Following Safe Drinking Water and Clean Water Rules - A Balancing Act

Updated: Aug 20, 2021

Overview-While the Safe Drinking Water Act (SDWA)protects public health and source water, the Clean Water Act (CWA) ensures the nation’s navigable waters are fishable and swimmable.

Phosphate is one example when the two acts are in conflict. Public Water systems use Phosphate in corrosion control as a mean to minimize lead exposure as required by the SDWA. At the same time CWA categorizes phosphate as a nutrient pollutant that help toxic algal blooms.

1. Safe Drinking Water Act

History of Safe Drinking water standards-

The first standards for safe drinking water in the US were established by the Public Health Service (USPHS) in 1914 to prevent spread of E. coli through interstate commerce.(1,2) Although the law was applicable only to interstate carriers like trains, over time many public water utilities chose to follow the regulations as a common industry standard. The following five decades saw the addition of more than twenty contaminants to the list required to be tested and monitored by interstate water suppliers.(3)

Although the expanded list included several chemicals including radioactive material, it was only in the late 1960s that the American public became aware of the environmental harm and consequential health risks that came with untreated industrial waste and farm waste polluting water ways. Especially alarming were the toxic man-made chemicals that were released into water systems.

The response to this crisis led to several studies evaluating the nature of the public water systems. Findings were disturbing. One study found only 60% of the public water supplies surveyed complied with federal drinking water guidelines (USPHS, 1969). Another found 36 chemicals in treated water in Louisiana that sourced water from the lower Mississippi river (Environmental Protection Agency (EPA), 1972). An Environmental Defense Fund study reported later, in 1974, attributed consumption of lower Mississippi river water contaminated with industrial waste and sewage to cancer deaths in New Orleans.(4) The enactment of the Federal Safe Drinking Water law was a result of these studies.

Safe Drinking Water Act (SDWA)(5)

The Safe Drinking Water Act is a federal law enacted in 1974, with major amendments in 1986,1996 and 2016, that protects public water supplies from harmful contaminants. While the SDWA is administered by the EPA, implementation and enforcement of the law is left to State Authorities. (Private wells that serve fewer than 25 people are not regulated by this law, but the owners are encouraged to test their water for possible contaminants).

How EPA implements SDWA

1. Set National Standards for Drinking Water Quality-

i. Identify contaminants (both naturally occurring and man-made) found in drinking water that would adversely affect public health.

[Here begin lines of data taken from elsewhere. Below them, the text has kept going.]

(** What an acknowledgement needs. *)
Record ack_options (l : list (Z * list Z)) (mask gw : list Z) : Prop := {
  ack_type : first_option kDhcpOptionMessageType l = Some [kDhcpOptionMessageTypeAck];
  ack_mask : long_option kDhcpOptionSubnetMask l mask;
  ack_gw : long_option kDhcpOptionRouter l gw;
  ack_times : forall t v, t = kDhcpOptionLeaseTime \/ t = kDhcpOptionRenewalTime \/ t = kDhcpOptionRebindingTime ->
    first_option t l = Some v -> (4 <= length v)%nat
}.

Definition bound (now : Z) (l : list (Z * list Z)) (p p' : DhcpPcb) : Prop :=
  let lease := time_option kDhcpOptionLeaseTime l 0 in
  state p' = kBound /\ complete p' = true /\ lease_time p' = now + lease * seconds /\
  renewal_time p' = now + time_option kDhcpOptionRenewalTime l (Z.quot lease 2) * seconds /\
  rebind_time p' = now + time_option kDhcpOptionRebindingTime l lease * seconds.

Lemma ack_spec now buf x l m mask gw p : reply buf x l m -> ack_options l mask gw -> complete p = false ->
  exists p', DhcpHandleAck now m p = Ok (p', [StopTimer;
    StartTimer (time_option kDhcpOptionRenewalTime l (Z.quot (time_option kDhcpOptionLeaseTime l 0) 2));
    SetAddress (mkItf (ip_at yiaddr_off m) (ip_at 0 mask) (ip_at 0 gw))]) /\ bound now l p p'.
Proof.
  intros Hr Ha Hc. unfold DhcpHandleAck.
  destruct (reply_time _ _ _ _ kDhcpOptionLeaseTime 0 Hr ltac:(done) (fun v => ack_times _ _ _ Ha kDhcpOptionLeaseTime v ltac:(tauto))) as (o1 & E1 & T1).
  rewrite E1, bind_Ok, T1. set (lease := time_option kDhcpOptionLeaseTime l 0).
  destruct (reply_time _ _ _ _ kDhcpOptionRenewalTime (Z.quot lease 2) Hr ltac:(done) (fun v => ack_times _ _ _ Ha kDhcpOptionRenewalTime v ltac:(tauto))) as (o2 & E2 & T2).
  rewrite E2, bind_Ok, T2.
  destruct (reply_time _ _ _ _ kDhcpOptionRebindingTime lease Hr ltac:(done) (fun v => ack_times _ _ _ Ha kDhcpOptionRebindingTime v ltac:(tauto))) as (o3 & E3 & T3).
  rewrite E3, bind_Ok, T3.
  destruct (reply_long _ _ _ _ kDhcpOptionSubnetMask mask Hr ltac:(done) (ack_mask _ _ _ Ha)) as (a & b & c & d & _ & Hb & _ & Hip & ->).
  rewrite bind_Ok. cbn [deref]. rewrite bind_Ok.
  destruct (reply_long _ _ _ _ kDhcpOptionRouter gw Hr ltac:(done) (ack_gw _ _ _ Ha)) as (a' & b' & c' & d' & _ & Hb' & _ & Hip' & ->).
  rewrite bind_Ok. cbn [deref]. rewrite bind_Ok. rewrite !ip_of_le, Hip, Hip' by done.
  unfold DhcpSetState. cbn [state set_times].
  destruct (decide (kBound = state p)); cbn [complete set_times set_state_tries]; rewrite Hc; eexists; (split; [reflexivity |]);
    unfold bound; cbn; auto.
Qed.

ii. Regulate by specifying a maximum contaminant level allowed, delivered to any consumer in a public water system or by specifying a treatment method.

2. Preventing pollution through source water protection (including regulation of underground injection of brine or other fluids), water system operator training, funding infrastructure improvements, annual consumer confidence reports, and public information.

2. Clean Water Act

Keeping America’s rivers, lakes, wetlands, and costal water free of pollutants

The first law to control water pollution was the Federal Water Pollution Act of 1948.(6) While this law provided local and State governments technical assistance and funding from the Federal government to tackle pollution problems, it did not allow federal enforcement.(7) By the mid-20th century, unchecked industrial waste discharge and ill-equipped waste treatment facilities had made two thirds of the America’s waterways unsuitable for swimming or fishing.(8)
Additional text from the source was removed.